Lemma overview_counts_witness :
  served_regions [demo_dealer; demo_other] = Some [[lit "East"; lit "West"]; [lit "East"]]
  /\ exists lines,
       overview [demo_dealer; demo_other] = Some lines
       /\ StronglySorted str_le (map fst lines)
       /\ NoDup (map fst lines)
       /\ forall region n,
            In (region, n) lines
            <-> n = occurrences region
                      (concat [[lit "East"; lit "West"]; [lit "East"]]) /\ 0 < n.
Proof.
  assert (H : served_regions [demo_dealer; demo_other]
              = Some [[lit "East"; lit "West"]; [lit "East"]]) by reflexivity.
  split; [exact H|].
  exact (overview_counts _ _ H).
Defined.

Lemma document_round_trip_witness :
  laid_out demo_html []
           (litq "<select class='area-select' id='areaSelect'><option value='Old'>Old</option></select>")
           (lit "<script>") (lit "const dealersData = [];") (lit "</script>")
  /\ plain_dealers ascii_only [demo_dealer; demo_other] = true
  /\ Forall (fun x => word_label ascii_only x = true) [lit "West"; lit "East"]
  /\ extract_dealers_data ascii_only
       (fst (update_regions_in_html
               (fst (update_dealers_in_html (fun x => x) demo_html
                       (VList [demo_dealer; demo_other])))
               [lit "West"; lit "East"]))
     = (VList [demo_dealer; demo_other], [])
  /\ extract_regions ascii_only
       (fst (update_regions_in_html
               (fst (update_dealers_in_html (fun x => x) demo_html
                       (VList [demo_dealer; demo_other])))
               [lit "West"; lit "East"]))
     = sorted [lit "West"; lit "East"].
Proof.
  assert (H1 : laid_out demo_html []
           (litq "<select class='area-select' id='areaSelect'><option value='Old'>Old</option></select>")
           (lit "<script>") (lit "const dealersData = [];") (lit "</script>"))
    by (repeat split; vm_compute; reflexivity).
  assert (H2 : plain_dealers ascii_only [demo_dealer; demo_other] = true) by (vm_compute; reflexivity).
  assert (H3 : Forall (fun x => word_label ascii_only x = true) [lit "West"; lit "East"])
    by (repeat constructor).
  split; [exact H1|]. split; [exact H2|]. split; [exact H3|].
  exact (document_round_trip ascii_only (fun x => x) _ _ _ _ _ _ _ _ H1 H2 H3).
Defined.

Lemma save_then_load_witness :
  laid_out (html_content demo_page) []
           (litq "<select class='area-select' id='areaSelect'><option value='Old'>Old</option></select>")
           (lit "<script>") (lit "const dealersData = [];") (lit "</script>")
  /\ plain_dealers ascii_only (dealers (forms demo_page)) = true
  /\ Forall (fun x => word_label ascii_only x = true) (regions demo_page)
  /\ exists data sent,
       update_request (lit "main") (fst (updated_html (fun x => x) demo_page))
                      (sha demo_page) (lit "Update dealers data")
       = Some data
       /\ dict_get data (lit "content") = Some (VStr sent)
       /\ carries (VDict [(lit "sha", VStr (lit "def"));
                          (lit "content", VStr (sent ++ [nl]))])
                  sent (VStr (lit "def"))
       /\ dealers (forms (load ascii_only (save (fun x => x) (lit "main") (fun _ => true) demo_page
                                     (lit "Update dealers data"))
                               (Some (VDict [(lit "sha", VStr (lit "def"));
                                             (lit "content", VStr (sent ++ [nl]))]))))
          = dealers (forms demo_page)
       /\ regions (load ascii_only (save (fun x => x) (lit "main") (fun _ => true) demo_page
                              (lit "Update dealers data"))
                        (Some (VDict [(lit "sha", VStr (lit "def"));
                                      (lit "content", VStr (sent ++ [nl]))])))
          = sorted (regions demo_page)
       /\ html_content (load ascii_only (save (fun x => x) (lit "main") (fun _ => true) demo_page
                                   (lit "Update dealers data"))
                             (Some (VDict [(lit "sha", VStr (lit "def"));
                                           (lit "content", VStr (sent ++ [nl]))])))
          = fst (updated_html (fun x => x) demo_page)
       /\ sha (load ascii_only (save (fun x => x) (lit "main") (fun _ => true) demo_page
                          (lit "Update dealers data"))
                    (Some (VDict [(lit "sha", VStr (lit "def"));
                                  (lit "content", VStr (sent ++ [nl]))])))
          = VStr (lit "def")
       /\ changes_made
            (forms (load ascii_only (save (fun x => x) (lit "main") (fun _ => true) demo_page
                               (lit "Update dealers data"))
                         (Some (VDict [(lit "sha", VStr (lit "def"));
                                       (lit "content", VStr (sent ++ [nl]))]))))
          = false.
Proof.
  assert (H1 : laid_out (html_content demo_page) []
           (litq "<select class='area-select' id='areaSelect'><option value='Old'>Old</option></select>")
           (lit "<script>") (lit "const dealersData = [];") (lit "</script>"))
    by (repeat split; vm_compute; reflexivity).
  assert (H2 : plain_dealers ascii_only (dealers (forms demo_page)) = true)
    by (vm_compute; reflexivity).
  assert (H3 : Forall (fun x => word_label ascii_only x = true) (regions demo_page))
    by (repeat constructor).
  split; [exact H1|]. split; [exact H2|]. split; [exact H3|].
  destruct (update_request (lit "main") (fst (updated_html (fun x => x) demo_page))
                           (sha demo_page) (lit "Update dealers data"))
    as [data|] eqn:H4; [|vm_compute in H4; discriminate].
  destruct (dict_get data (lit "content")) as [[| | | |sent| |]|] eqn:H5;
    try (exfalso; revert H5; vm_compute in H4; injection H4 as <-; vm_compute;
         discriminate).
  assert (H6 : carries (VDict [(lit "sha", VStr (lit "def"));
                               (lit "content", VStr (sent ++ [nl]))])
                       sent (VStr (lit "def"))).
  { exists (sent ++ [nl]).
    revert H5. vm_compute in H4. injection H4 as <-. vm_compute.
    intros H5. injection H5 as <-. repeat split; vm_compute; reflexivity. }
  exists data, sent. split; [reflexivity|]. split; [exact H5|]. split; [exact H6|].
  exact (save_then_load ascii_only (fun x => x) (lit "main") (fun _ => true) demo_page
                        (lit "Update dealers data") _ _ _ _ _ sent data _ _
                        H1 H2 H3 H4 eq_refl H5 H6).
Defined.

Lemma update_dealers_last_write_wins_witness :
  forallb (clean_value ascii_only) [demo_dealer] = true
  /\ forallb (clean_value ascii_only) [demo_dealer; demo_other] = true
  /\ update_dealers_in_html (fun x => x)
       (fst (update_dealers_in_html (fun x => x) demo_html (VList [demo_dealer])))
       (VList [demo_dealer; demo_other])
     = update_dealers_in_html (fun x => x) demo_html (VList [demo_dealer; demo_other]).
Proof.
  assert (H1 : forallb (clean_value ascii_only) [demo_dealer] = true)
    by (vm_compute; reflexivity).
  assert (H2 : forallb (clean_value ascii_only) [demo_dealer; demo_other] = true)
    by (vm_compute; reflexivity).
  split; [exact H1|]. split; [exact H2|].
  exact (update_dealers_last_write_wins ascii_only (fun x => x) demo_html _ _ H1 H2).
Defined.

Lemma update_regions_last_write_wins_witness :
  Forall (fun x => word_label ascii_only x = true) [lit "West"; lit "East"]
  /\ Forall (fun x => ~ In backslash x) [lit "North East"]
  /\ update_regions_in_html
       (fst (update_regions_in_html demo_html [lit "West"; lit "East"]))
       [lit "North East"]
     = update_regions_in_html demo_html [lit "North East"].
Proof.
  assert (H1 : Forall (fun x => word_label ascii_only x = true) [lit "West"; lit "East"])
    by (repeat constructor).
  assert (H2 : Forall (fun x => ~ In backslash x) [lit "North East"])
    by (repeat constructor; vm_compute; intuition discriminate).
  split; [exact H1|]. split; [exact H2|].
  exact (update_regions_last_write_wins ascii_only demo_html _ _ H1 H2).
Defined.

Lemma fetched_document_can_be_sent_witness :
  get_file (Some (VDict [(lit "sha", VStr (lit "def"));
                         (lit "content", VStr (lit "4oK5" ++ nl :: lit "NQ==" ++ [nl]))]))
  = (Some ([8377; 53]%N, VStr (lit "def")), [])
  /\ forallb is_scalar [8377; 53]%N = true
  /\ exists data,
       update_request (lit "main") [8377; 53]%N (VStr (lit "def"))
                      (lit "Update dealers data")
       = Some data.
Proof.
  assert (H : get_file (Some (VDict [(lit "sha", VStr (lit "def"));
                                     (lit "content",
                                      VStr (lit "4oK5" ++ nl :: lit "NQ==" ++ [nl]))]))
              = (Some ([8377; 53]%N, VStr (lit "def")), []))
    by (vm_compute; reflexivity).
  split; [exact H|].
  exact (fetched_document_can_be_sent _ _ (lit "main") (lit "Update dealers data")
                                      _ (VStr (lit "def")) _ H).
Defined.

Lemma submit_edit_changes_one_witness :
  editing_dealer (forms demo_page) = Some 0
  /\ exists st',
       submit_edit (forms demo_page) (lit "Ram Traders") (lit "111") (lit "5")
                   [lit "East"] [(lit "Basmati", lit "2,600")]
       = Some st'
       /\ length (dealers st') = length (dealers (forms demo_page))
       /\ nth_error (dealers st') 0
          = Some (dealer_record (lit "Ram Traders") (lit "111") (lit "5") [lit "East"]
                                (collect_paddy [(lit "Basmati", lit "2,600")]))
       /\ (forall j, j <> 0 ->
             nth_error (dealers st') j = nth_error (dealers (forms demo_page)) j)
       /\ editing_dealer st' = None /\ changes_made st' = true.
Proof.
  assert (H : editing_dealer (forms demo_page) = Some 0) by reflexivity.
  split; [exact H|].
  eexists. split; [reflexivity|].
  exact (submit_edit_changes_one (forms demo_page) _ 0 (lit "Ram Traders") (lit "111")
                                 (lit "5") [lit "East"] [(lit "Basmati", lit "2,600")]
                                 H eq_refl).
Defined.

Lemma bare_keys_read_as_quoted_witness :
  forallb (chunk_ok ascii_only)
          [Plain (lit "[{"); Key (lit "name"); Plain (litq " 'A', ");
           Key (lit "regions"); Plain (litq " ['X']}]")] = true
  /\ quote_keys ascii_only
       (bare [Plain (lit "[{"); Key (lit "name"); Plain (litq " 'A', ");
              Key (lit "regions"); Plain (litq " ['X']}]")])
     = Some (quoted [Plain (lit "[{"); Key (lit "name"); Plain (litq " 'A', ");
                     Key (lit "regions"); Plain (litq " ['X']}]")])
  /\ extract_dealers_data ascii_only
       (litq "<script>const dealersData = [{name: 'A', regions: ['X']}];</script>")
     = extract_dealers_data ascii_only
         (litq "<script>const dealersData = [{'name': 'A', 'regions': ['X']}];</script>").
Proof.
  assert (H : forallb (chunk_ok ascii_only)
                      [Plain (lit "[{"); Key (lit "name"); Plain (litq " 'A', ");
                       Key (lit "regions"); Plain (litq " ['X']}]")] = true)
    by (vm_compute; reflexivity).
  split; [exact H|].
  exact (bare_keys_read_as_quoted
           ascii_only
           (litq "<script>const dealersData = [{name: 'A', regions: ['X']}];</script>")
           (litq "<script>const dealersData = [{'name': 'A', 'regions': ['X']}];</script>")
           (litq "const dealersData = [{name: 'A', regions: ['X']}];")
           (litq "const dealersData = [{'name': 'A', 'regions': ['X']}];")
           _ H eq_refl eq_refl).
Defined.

================================

### Exercise
Single out each line of the records above with the string "VList" in it, and copy it.

### Answer for this exercise
                       (VList [demo_dealer; demo_other])))
     = (VList [demo_dealer; demo_other], [])
                       (VList [demo_dealer; demo_other])))
       (fst (update_dealers_in_html (fun x => x) demo_html (VList [demo_dealer])))
       (VList [demo_dealer; demo_other])
     = update_dealers_in_html (fun x => x) demo_html (VList [demo_dealer; demo_other]).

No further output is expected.